■ THE DATA
(* ===== verification/Load.v ===== *)
(** Load weights (kernel/sched/core.c and sched.h): the nice-to-weight table, the
    weight of a task, and the conversions behind the cgroup files [cpu.weight] and
    [cpu.weight.nice]. *)
From S2P Require Import Prelude Rbtree KState HvfValue HvfClass HvfSmp Policy Uclamp Core.

Definition ERANGE := 34.
Definition SCHED_FIXEDPOINT_SHIFT := 10.
Definition WEIGHT_IDLEPRIO := 3.
Definition WMULT_IDLEPRIO := 1431655765.
Definition scale_load (w : Z) : Z := Z.shiftl w SCHED_FIXEDPOINT_SHIFT.
Definition scale_load_down (w : Z) : Z :=
  if w =? 0 then 0 else Z.max 2 (Z.shiftr w SCHED_FIXEDPOINT_SHIFT).

Definition sched_prio_to_weight : list Z :=
  [88761; 71755; 56483; 46273; 36291;
   29154; 23254; 18705; 14949; 11916;
   9548; 7620; 6100; 4904; 3906;
   3121; 2501; 1991; 1586; 1277;
   1024; 820; 655; 526; 423;
   335; 272; 215; 172; 137;
   110; 87; 70; 56; 45;
   36; 29; 23; 18; 15].
Definition sched_prio_to_wmult : list Z :=
  [48388; 59856; 76040; 92818; 118348;
   147320; 184698; 229616; 287308; 360437;
   449829; 563644; 704093; 875809; 1099582;
   1376151; 1717300; 2157191; 2708050; 3363326;
   4194304; 5237765; 6557202; 8165337; 10153587;
   12820798; 15790321; 19976592; 24970740; 31350126;
   39045157; 49367440; 61356676; 76695844; 95443717;
   119304647; 148102320; 186737708; 238609294; 286331153].

(** An access to one of the tables; an index outside it reads stray memory. *)
Definition table_entry (l : list Z) (i : Z) : M Z :=
  if i <? 0 then oops_with bad_pointer else deref (l !! Z.to_nat i).

Section weight.
Context {L : RbLib} {TC : TickConfig} {S : SmpLib} {UC : UclampConfig} {E : Ext}
  {OC : OtherClasses}.

Definition set_load_weight (p : tid) (update_load : bool) : M unit :=
  t ← task p;
  let prio := static_prio t - MAX_RT_PRIO in
  lw ←
    (if task_has_idle_policy t then mret (scale_load WEIGHT_IDLEPRIO, WMULT_IDLEPRIO)
     else
       w ← table_entry sched_prio_to_weight prio;
       iw ← table_entry sched_prio_to_wmult prio;
       mret (scale_load w, iw));
  match op_reweight_task (class_ops (sched_class t)) with
  | Some f =>
      if update_load then f (cpu t) p lw
      else upd_task p (λ t, t <| se_weight := lw.1 |> <| se_inv_weight := lw.2 |>)
  | None => upd_task p (λ t, t <| se_weight := lw.1 |> <| se_inv_weight := lw.2 |>)
  end.
End weight.

(** ** cgroup files *)

Definition CGROUP_WEIGHT_MIN := 1.
Definition CGROUP_WEIGHT_DFL := 100.
Definition CGROUP_WEIGHT_MAX := 10000.
Definition DIV_ROUND_CLOSEST_ULL (x d : Z) : Z := (u64 (x + d / 2)) / d.

Definition sched_weight_from_cgroup (cgrp_weight : Z) : Z :=
  DIV_ROUND_CLOSEST_ULL (u64 (cgrp_weight * 1024)) CGROUP_WEIGHT_DFL.
Definition sched_weight_to_cgroup (weight : Z) : Z :=
  Z.min (Z.max (DIV_ROUND_CLOSEST_ULL (u64 (weight * CGROUP_WEIGHT_DFL)) 1024) CGROUP_WEIGHT_MIN)
        CGROUP_WEIGHT_MAX.

(** The files act on the shares of a group, a load; [set_shares] is
    [sched_group_set_shares] of fair.c, which is not in the repository: it returns
    an error code and the new shares. *)
Definition cpu_weight_read_u64 (shares : Z) : Z := sched_weight_to_cgroup (scale_load_down shares).

Definition cpu_weight_write_u64 (set_shares : Z → Z → Z * Z) (shares cgrp_weight : Z) : Z * Z :=
  if (cgrp_weight <? CGROUP_WEIGHT_MIN) || (CGROUP_WEIGHT_MAX <? cgrp_weight) then (- ERANGE, shares)
  else set_shares shares (scale_load (sched_weight_from_cgroup cgrp_weight)).

(** The loop of [cpu_weight_nice_read_s64] over the rest [l] of the table from
    index [prio]; its result is the index where it stops. *)
Fixpoint closest_prio (l : list Z) (weight last_delta prio : Z) : Z :=
  match l with
  | [] => prio
  | w :: l' =>
      let delta := wrap32 (Z.abs (w - weight)) in
      if last_delta <=? delta then prio else closest_prio l' weight delta (prio + 1)
  end.
Definition cpu_weight_nice_read_s64 (shares : Z) : Z :=
  let prio := closest_prio sched_prio_to_weight (scale_load_down shares) (2 ^ 31 - 1) 0 in
  PRIO_TO_NICE (prio - 1 + MAX_RT_PRIO).

Definition cpu_weight_nice_write_s64 (set_shares : Z → Z → Z * Z) (shares nice : Z) : M (Z * Z) :=
  if (nice <? MIN_NICE) || (MAX_NICE <? nice) then mret (- ERANGE, shares) else
  let idx := NICE_TO_PRIO nice - MAX_RT_PRIO in
  weight ← table_entry sched_prio_to_weight idx;
  mret (set_shares shares (scale_load weight)).

(** * Properties *)

(** Statements about every nice value, decided by evaluation. *)
Definition nices : list Z := seqZ MIN_NICE NICE_WIDTH.
Lemma all_nices (P : Z → bool) : forallb P nices = true → ∀ n, MIN_NICE <= n <= MAX_NICE → P n = true.
Proof.
  intros Hall n Hn. rewrite forallb_forall in Hall. apply Hall.
  apply list_elem_of_In, elem_of_seqZ. unfold MIN_NICE, MAX_NICE, NICE_WIDTH in *. lia.
Qed.

(** The weight table is calibrated as sched.h requires: nice 0 is the unit load,
    weights strictly decrease with nice, every level is worth about 25% (at least
    17% and at most 29%), and the second table holds the rounded inverses
    [2^32/weight]. *)
Theorem weight_table_calibrated :
  table_entry sched_prio_to_weight (NICE_TO_PRIO 0 - MAX_RT_PRIO) =
    (mret (Z.shiftl 1 SCHED_FIXEDPOINT_SHIFT) : M Z) ∧
  (∀ i w w', sched_prio_to_weight !! i = Some w → sched_prio_to_weight !! Datatypes.S i = Some w' →
     w' < w ∧ 117 * w' <= 100 * w <= 129 * w') ∧
  (∀ i w m, sched_prio_to_weight !! i = Some w → sched_prio_to_wmult !! i = Some m →
     m = 2 ^ 32 / w ∨ m = 2 ^ 32 / w + 1).
Proof.
  split; [done|]. split.
  - intros i w w' Hw Hw'. do 40 (destruct i as [|i]; [cbn in Hw, Hw'; simplify_eq; lia|]). done.
  - intros i w m Hw Hm. do 40 (destruct i as [|i]; [cbn in Hw, Hm; simplify_eq; vm_compute; by auto|]). done.
Qed.

Definition nice_read_back (n : Z) : bool :=
  match sched_prio_to_weight !! Z.to_nat (NICE_TO_PRIO n - MAX_RT_PRIO) with
  | Some w => (2 <=? scale_load w) && (scale_load w <=? scale_load 262144) &&
              (cpu_weight_nice_read_s64 (scale_load w) =? n)
  | None => false
  end.
Lemma nices_read_back : forallb nice_read_back nices = true.
Proof. vm_compute. reflexivity. Qed.

(** Reading back what was written: for every nice value [cpu.weight.nice], and for
    every weight [cpu.weight], return what was stored, whenever the group accepts
    the shares as they are; other values are refused with [ERANGE]. *)
Theorem cpu_weight_roundtrip set_shares shares s :
  (∀ v, 2 <= v <= scale_load 262144 → set_shares shares v = (0, v)) →
  (∀ nice, wp (cpu_weight_nice_write_s64 set_shares shares nice) s (λ '(ret, shares') s', s' = s ∧
     if decide (MIN_NICE <= nice <= MAX_NICE) then ret = 0 ∧ cpu_weight_nice_read_s64 shares' = nice
     else ret = - ERANGE ∧ shares' = shares)) ∧
  (∀ w, let '(ret, shares') := cpu_weight_write_u64 set_shares shares w in
     if decide (CGROUP_WEIGHT_MIN <= w <= CGROUP_WEIGHT_MAX) then ret = 0 ∧ cpu_weight_read_u64 shares' = w
     else ret = - ERANGE ∧ shares' = shares).
Proof.
  intros Hset. split.
  - intros nice. unfold cpu_weight_nice_write_s64. destruct (decide _) as [Hn|Hn].
    + replace ((nice <? MIN_NICE) || (MAX_NICE <? nice)) with false by lia.
      set (i := Z.to_nat (NICE_TO_PRIO nice - MAX_RT_PRIO)).
      assert (∃ w, sched_prio_to_weight !! i = Some w ∧ 2 <= scale_load w <= scale_load 262144 ∧
                cpu_weight_nice_read_s64 (scale_load w) = nice) as (w&Hw&Hr&Hread).
      { pose proof (all_nices _ nices_read_back nice Hn) as Hall. unfold nice_read_back in Hall.
        fold i in Hall. destruct (sched_prio_to_weight !! i) as [w|]; [|done].
        exists w. split; [done|]. lia. }
      unfold table_entry.
      replace (NICE_TO_PRIO nice - MAX_RT_PRIO <? 0) with false
        by (unfold NICE_TO_PRIO, DEFAULT_PRIO, MAX_RT_PRIO, MIN_NICE, MAX_NICE in *; lia).
      fold i. rewrite Hw. wp_steps. rewrite Hset by done. done.
    + replace ((nice <? MIN_NICE) || (MAX_NICE <? nice)) with true by lia. by wp_steps.
  - intros w. unfold cpu_weight_write_u64. destruct (decide _) as [Hw|Hw].
    + replace ((w <? CGROUP_WEIGHT_MIN) || (CGROUP_WEIGHT_MAX <? w)) with false by lia.
      unfold cpu_weight_read_u64, sched_weight_from_cgroup, sched_weight_to_cgroup, DIV_ROUND_CLOSEST_ULL,
        CGROUP_WEIGHT_DFL, CGROUP_WEIGHT_MIN, CGROUP_WEIGHT_MAX in *.
      change (100 / 2) with 50. change (1024 / 2) with 512.
      rewrite !(u64_small (w * 1024)), (u64_small (w * 1024 + 50)) by pow_lia.
      set (v := (w * 1024 + 50) / 100).
      assert (10 <= v <= 102400 ∧ 100 * v <= w * 1024 + 50 < 100 * v + 100) as [Hv Hvw].
      { subst v. Z.to_euclidean_division_equations. lia. }
      assert (scale_load v = v * 1024) as Hs by (unfold scale_load; by rewrite Z.shiftl_mul_pow2).
      assert (scale_load_down (v * 1024) = v) as Hd.
      { unfold scale_load_down, SCHED_FIXEDPOINT_SHIFT. rewrite Z.shiftr_div_pow2 by lia.
        destruct (Z.eqb_spec (v * 1024) 0); [lia|]. rewrite Z.div_mul by done. lia. }
      rewrite Hset by (rewrite Hs; change (scale_load 262144) with 268435456; lia).
      split; [done|]. rewrite Hs, Hd, !u64_small by pow_lia.
      assert ((v * 100 + 512) / 1024 = w) as -> by (Z.to_euclidean_division_equations; lia). lia.
    + by replace ((w <? CGROUP_WEIGHT_MIN) || (CGROUP_WEIGHT_MAX <? w)) with true by lia.
Qed.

■ YOUR OBJECTIVE
Using the entries shown above, reproduce verbatim the lines from the line bearing "(mret (Z.shiftl 1" to the line bearing "assert (∃ w, sched_prio_to_weight", inclusive.

■ ANSWER FOR THIS EXERCISE
    (mret (Z.shiftl 1 SCHED_FIXEDPOINT_SHIFT) : M Z) ∧
  (∀ i w w', sched_prio_to_weight !! i = Some w → sched_prio_to_weight !! Datatypes.S i = Some w' →
     w' < w ∧ 117 * w' <= 100 * w <= 129 * w') ∧
  (∀ i w m, sched_prio_to_weight !! i = Some w → sched_prio_to_wmult !! i = Some m →
     m = 2 ^ 32 / w ∨ m = 2 ^ 32 / w + 1).
Proof.
  split; [done|]. split.
  - intros i w w' Hw Hw'. do 40 (destruct i as [|i]; [cbn in Hw, Hw'; simplify_eq; lia|]). done.
  - intros i w m Hw Hm. do 40 (destruct i as [|i]; [cbn in Hw, Hm; simplify_eq; vm_compute; by auto|]). done.
Qed.

Definition nice_read_back (n : Z) : bool :=
  match sched_prio_to_weight !! Z.to_nat (NICE_TO_PRIO n - MAX_RT_PRIO) with
  | Some w => (2 <=? scale_load w) && (scale_load w <=? scale_load 262144) &&
              (cpu_weight_nice_read_s64 (scale_load w) =? n)
  | None => false
  end.
Lemma nices_read_back : forallb nice_read_back nices = true.
Proof. vm_compute. reflexivity. Qed.

(** Reading back what was written: for every nice value [cpu.weight.nice], and for
    every weight [cpu.weight], return what was stored, whenever the group accepts
    the shares as they are; other values are refused with [ERANGE]. *)
Theorem cpu_weight_roundtrip set_shares shares s :
  (∀ v, 2 <= v <= scale_load 262144 → set_shares shares v = (0, v)) →
  (∀ nice, wp (cpu_weight_nice_write_s64 set_shares shares nice) s (λ '(ret, shares') s', s' = s ∧
     if decide (MIN_NICE <= nice <= MAX_NICE) then ret = 0 ∧ cpu_weight_nice_read_s64 shares' = nice
     else ret = - ERANGE ∧ shares' = shares)) ∧
  (∀ w, let '(ret, shares') := cpu_weight_write_u64 set_shares shares w in
     if decide (CGROUP_WEIGHT_MIN <= w <= CGROUP_WEIGHT_MAX) then ret = 0 ∧ cpu_weight_read_u64 shares' = w
     else ret = - ERANGE ∧ shares' = shares).
Proof.
  intros Hset. split.
  - intros nice. unfold cpu_weight_nice_write_s64. destruct (decide _) as [Hn|Hn].
    + replace ((nice <? MIN_NICE) || (MAX_NICE <? nice)) with false by lia.
      set (i := Z.to_nat (NICE_TO_PRIO nice - MAX_RT_PRIO)).
      assert (∃ w, sched_prio_to_weight !! i = Some w ∧ 2 <= scale_load w <= scale_load 262144 ∧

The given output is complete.